━━━ Record set ━━━

Definition session_rows (st : SqliteStore) (id : string) : list MessageRow :=
  List.filter (λ r, bool_decide (mr_session_id r = id)) (tb_history st).
Definition latest_first (rows : list MessageRow) : list MessageRow :=
  sort_by (λ a b, (mr_sequence b <=? mr_sequence a)%Z) rows.
Definition store_get_history (io : option string) (st : SqliteStore) (id : string) (limit : Z)
    (before : option Z) : SessionResult (list Message) :=
  match io with
  | Some e => Err (SeQueryError e)
  | None =>
      let rows := match before with
        | Some b => List.filter (λ r, bool_decide (mr_sequence r < as_i64 b)%Z) (session_rows st id)
        | None => session_rows st id
        end in
      Ok (row_to_message <$> reverse (limited limit 0 (latest_first rows)))
  end.
Definition get_last_sequence (io : option string) (st : SqliteStore) (id : string)
    : SessionResult (option Z) :=
  match io with
  | Some e => Err (SeQueryError e)
  | None =>
      match latest_first (session_rows st id) with
      | r :: _ => Ok (Some (wrap 64 (mr_sequence r)))
      | [] => max_of_nothing
      end
  end.
Definition store_clear_history (io : option string) (st : SqliteStore) (id : string)
    : SqliteStore * SessionResult unit :=
  store_call io SeDatabaseError st
    (MkSqliteStore (tb_sessions st)
       (List.filter (λ r, negb (bool_decide (mr_session_id r = id))) (tb_history st)), Ok tt).

(** ** The manager *)

Record SessionCache := MkSessionCache { sc_sessions : gmap string Session; sc_max_size : nat }.
Definition SessionCache_new (max_size : nat) : SessionCache := MkSessionCache ∅ max_size.
Definition SessionCache_get (c : SessionCache) (id : string) : option Session := sc_sessions c !! id.
Definition SessionCache_insert (c : SessionCache) (s : Session) : SessionCache :=
  let kept :=
    if bool_decide (sc_max_size c ≤ size (sc_sessions c)) then
      match hash_keys (sc_sessions c) with
      | k :: _ => delete k (sc_sessions c)
      | [] => sc_sessions c
      end
    else sc_sessions c in
  MkSessionCache (<[ se_id s := s ]> kept) (sc_max_size c).
Definition SessionCache_remove (c : SessionCache) (id : string) : SessionCache :=
  MkSessionCache (delete id (sc_sessions c)) (sc_max_size c).

Record SessionManager := MkSessionManager { sm_store : SqliteStore; sm_cache : option SessionCache }.
Definition SessionManager_new (st : SqliteStore) : SessionManager := MkSessionManager st None.
Definition enable_cache (m : SessionManager) (max_size : nat) : SessionManager :=
  MkSessionManager (sm_store m) (Some (SessionCache_new max_size)).

(** [if let Some(cache) = self.cache.write().await.as_mut()]. *)
Definition in_cache (f : SessionCache → SessionCache) (m : SessionManager) : SessionManager :=
  MkSessionManager (sm_store m) (f <$> sm_cache m).

Definition session_create (io : option string) (uuid : string) (now : Z) (m : SessionManager)
    (channel : ChannelType) (user : string) : SessionManager * SessionResult Session :=
  let s := Session_new uuid now channel user in
  let '(st, r) := create_session io (sm_store m) s in
  let m' := MkSessionManager st (sm_cache m) in
  match r with
  | Err e => (m', Err e)
  | Ok _ => (in_cache (λ c, SessionCache_insert c s) m', Ok s)
  end.
(** The two calls of the database can fail independently. *)
Definition get_or_create (io1 io2 : option string) (uuid : string) (now : Z) (m : SessionManager)
    (channel : ChannelType) (user : string) : SessionManager * SessionResult Session :=
  match get_session_by_channel io1 (sm_store m) channel user with
  | Err e => (m, Err e)
  | Ok (Some s) => (m, Ok s)
  | Ok None => session_create io2 uuid now m channel user
  end.
Definition session_get (io : option string) (m : SessionManager) (id : string)
    : SessionManager * SessionResult Session :=
  match c ← sm_cache m; SessionCache_get c id with
  | Some s => (m, Ok s)
  | None =>
      match get_session io (sm_store m) id with
      | Err e => (m, Err e)
      | Ok None => (m, Err (SeSessionNotFound id))
      | Ok (Some s) => (in_cache (λ c, SessionCache_insert c s) m, Ok s)
      end
  end.
Definition session_update (io : option string) (m : SessionManager) (s : Session)
    : SessionManager * SessionResult unit :=
  let '(st, r) := update_session io (sm_store m) s in
  let m' := MkSessionManager st (sm_cache m) in
  match r with
  | Err e => (m', Err e)
  | Ok _ => (in_cache (λ c, SessionCache_insert c s) m', Ok tt)
  end.
Definition session_delete (io : option string) (m : SessionManager) (id : string)
    : SessionManager * SessionResult unit :=
  let '(st, r) := delete_session io (sm_store m) id in
  let m' := MkSessionManager st (sm_cache m) in
  match r with
  | Err e => (m', Err e)
  | Ok _ => (in_cache (λ c, SessionCache_remove c id) m', Ok tt)
  end.
Definition session_add_message (io1 io2 : option string) (uuid : string) (now : Z) (m : SessionManager)
    (id : string) (r : MessageRole) (c : MessageContent) : SessionManager * SessionResult Message :=
  match get_last_sequence io1 (sm_store m) id with
  | Err e => (m, Err e)
  | Ok last =>
      let sequence := from_option (λ s, wrap 64 (s + 1)) 0%Z last in
      let msg := Message_new uuid now id r c sequence in
      let '(st, res) := store_add_message io2 (sm_store m) msg in
      (MkSessionManager st (sm_cache m), match res with Err e => Err e | Ok _ => Ok msg end)
  end.
Definition session_get_history (io : option string) (m : SessionManager) (id : string) (limit : Z)
    : SessionResult (list Message) := store_get_history io (sm_store m) id limit None.
Definition session_clear_history (io : option string) (m : SessionManager) (id : string)
    : SessionManager * SessionResult unit :=
  let '(st, r) := store_clear_history io (sm_store m) id in (MkSessionManager st (sm_cache m), r).
Definition session_touch (io1 io2 : option string) (now : Z) (m : SessionManager) (id : string)
    : SessionManager * SessionResult unit :=
  match session_get io1 m id with
  | (m', Err e) => (m', Err e)
  | (m', Ok s) => session_update io2 m' (Session_touch now s)
  end.
Definition session_list (io : option string) (m : SessionManager) (limit offset : Z)
    : SessionResult (list Session) := list_sessions io (sm_store m) limit offset.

━━━

> [Description of the task]: Complete, exact output of the records is expected.

> [Result]:
Definition session_rows (st : SqliteStore) (id : string) : list MessageRow :=
  List.filter (λ r, bool_decide (mr_session_id r = id)) (tb_history st).
Definition latest_first (rows : list MessageRow) : list MessageRow :=
  sort_by (λ a b, (mr_sequence b <=? mr_sequence a)%Z) rows.
Definition store_get_history (io : option string) (st : SqliteStore) (id : string) (limit : Z)
    (before : option Z) : SessionResult (list Message) :=
  match io with
  | Some e => Err (SeQueryError e)
  | None =>
      let rows := match before with
        | Some b => List.filter (λ r, bool_decide (mr_sequence r < as_i64 b)%Z) (session_rows st id)
        | None => session_rows st id
        end in
      Ok (row_to_message <$> reverse (limited limit 0 (latest_first rows)))
  end.
Definition get_last_sequence (io : option string) (st : SqliteStore) (id : string)
    : SessionResult (option Z) :=
  match io with
  | Some e => Err (SeQueryError e)
  | None =>
      match latest_first (session_rows st id) with
      | r :: _ => Ok (Some (wrap 64 (mr_sequence r)))
      | [] => max_of_nothing
      end
  end.
Definition store_clear_history (io : option string) (st : SqliteStore) (id : string)
    : SqliteStore * SessionResult unit :=
  store_call io SeDatabaseError st
    (MkSqliteStore (tb_sessions st)
       (List.filter (λ r, negb (bool_decide (mr_session_id r = id))) (tb_history st)), Ok tt).

(** ** The manager *)

Record SessionCache := MkSessionCache { sc_sessions : gmap string Session; sc_max_size : nat }.
Definition SessionCache_new (max_size : nat) : SessionCache := MkSessionCache ∅ max_size.
Definition SessionCache_get (c : SessionCache) (id : string) : option Session := sc_sessions c !! id.
Definition SessionCache_insert (c : SessionCache) (s : Session) : SessionCache :=
  let kept :=
    if bool_decide (sc_max_size c ≤ size (sc_sessions c)) then
      match hash_keys (sc_sessions c) with
      | k :: _ => delete k (sc_sessions c)
      | [] => sc_sessions c
      end
    else sc_sessions c in
  MkSessionCache (<[ se_id s := s ]> kept) (sc_max_size c).
Definition SessionCache_remove (c : SessionCache) (id : string) : SessionCache :=
  MkSessionCache (delete id (sc_sessions c)) (sc_max_size c).

Record SessionManager := MkSessionManager { sm_store : SqliteStore; sm_cache : option SessionCache }.
Definition SessionManager_new (st : SqliteStore) : SessionManager := MkSessionManager st None.
Definition enable_cache (m : SessionManager) (max_size : nat) : SessionManager :=
  MkSessionManager (sm_store m) (Some (SessionCache_new max_size)).

(** [if let Some(cache) = self.cache.write().await.as_mut()]. *)
Definition in_cache (f : SessionCache → SessionCache) (m : SessionManager) : SessionManager :=
  MkSessionManager (sm_store m) (f <$> sm_cache m).

Definition session_create (io : option string) (uuid : string) (now : Z) (m : SessionManager)
    (channel : ChannelType) (user : string) : SessionManager * SessionResult Session :=
  let s := Session_new uuid now channel user in
  let '(st, r) := create_session io (sm_store m) s in
  let m' := MkSessionManager st (sm_cache m) in
  match r with
  | Err e => (m', Err e)
  | Ok _ => (in_cache (λ c, SessionCache_insert c s) m', Ok s)
  end.
(** The two calls of the database can fail independently. *)
Definition get_or_create (io1 io2 : option string) (uuid : string) (now : Z) (m : SessionManager)
    (channel : ChannelType) (user : string) : SessionManager * SessionResult Session :=
  match get_session_by_channel io1 (sm_store m) channel user with
  | Err e => (m, Err e)
  | Ok (Some s) => (m, Ok s)
  | Ok None => session_create io2 uuid now m channel user
  end.
Definition session_get (io : option string) (m : SessionManager) (id : string)
    : SessionManager * SessionResult Session :=
  match c ← sm_cache m; SessionCache_get c id with
  | Some s => (m, Ok s)
  | None =>
      match get_session io (sm_store m) id with
      | Err e => (m, Err e)
      | Ok None => (m, Err (SeSessionNotFound id))
      | Ok (Some s) => (in_cache (λ c, SessionCache_insert c s) m, Ok s)
      end
  end.
Definition session_update (io : option string) (m : SessionManager) (s : Session)
    : SessionManager * SessionResult unit :=
  let '(st, r) := update_session io (sm_store m) s in
  let m' := MkSessionManager st (sm_cache m) in
  match r with
  | Err e => (m', Err e)
  | Ok _ => (in_cache (λ c, SessionCache_insert c s) m', Ok tt)
  end.
Definition session_delete (io : option string) (m : SessionManager) (id : string)
    : SessionManager * SessionResult unit :=
  let '(st, r) := delete_session io (sm_store m) id in
  let m' := MkSessionManager st (sm_cache m) in
  match r with
  | Err e => (m', Err e)
  | Ok _ => (in_cache (λ c, SessionCache_remove c id) m', Ok tt)
  end.
Definition session_add_message (io1 io2 : option string) (uuid : string) (now : Z) (m : SessionManager)
    (id : string) (r : MessageRole) (c : MessageContent) : SessionManager * SessionResult Message :=
  match get_last_sequence io1 (sm_store m) id with
  | Err e => (m, Err e)
  | Ok last =>
      let sequence := from_option (λ s, wrap 64 (s + 1)) 0%Z last in
      let msg := Message_new uuid now id r c sequence in
      let '(st, res) := store_add_message io2 (sm_store m) msg in
      (MkSessionManager st (sm_cache m), match res with Err e => Err e | Ok _ => Ok msg end)
  end.
Definition session_get_history (io : option string) (m : SessionManager) (id : string) (limit : Z)
    : SessionResult (list Message) := store_get_history io (sm_store m) id limit None.
Definition session_clear_history (io : option string) (m : SessionManager) (id : string)
    : SessionManager * SessionResult unit :=
  let '(st, r) := store_clear_history io (sm_store m) id in (MkSessionManager st (sm_cache m), r).
Definition session_touch (io1 io2 : option string) (now : Z) (m : SessionManager) (id : string)
    : SessionManager * SessionResult unit :=
  match session_get io1 m id with
  | (m', Err e) => (m', Err e)
  | (m', Ok s) => session_update io2 m' (Session_touch now s)
  end.
Definition session_list (io : option string) (m : SessionManager) (limit offset : Z)
    : SessionResult (list Session) := list_sessions io (sm_store m) limit offset.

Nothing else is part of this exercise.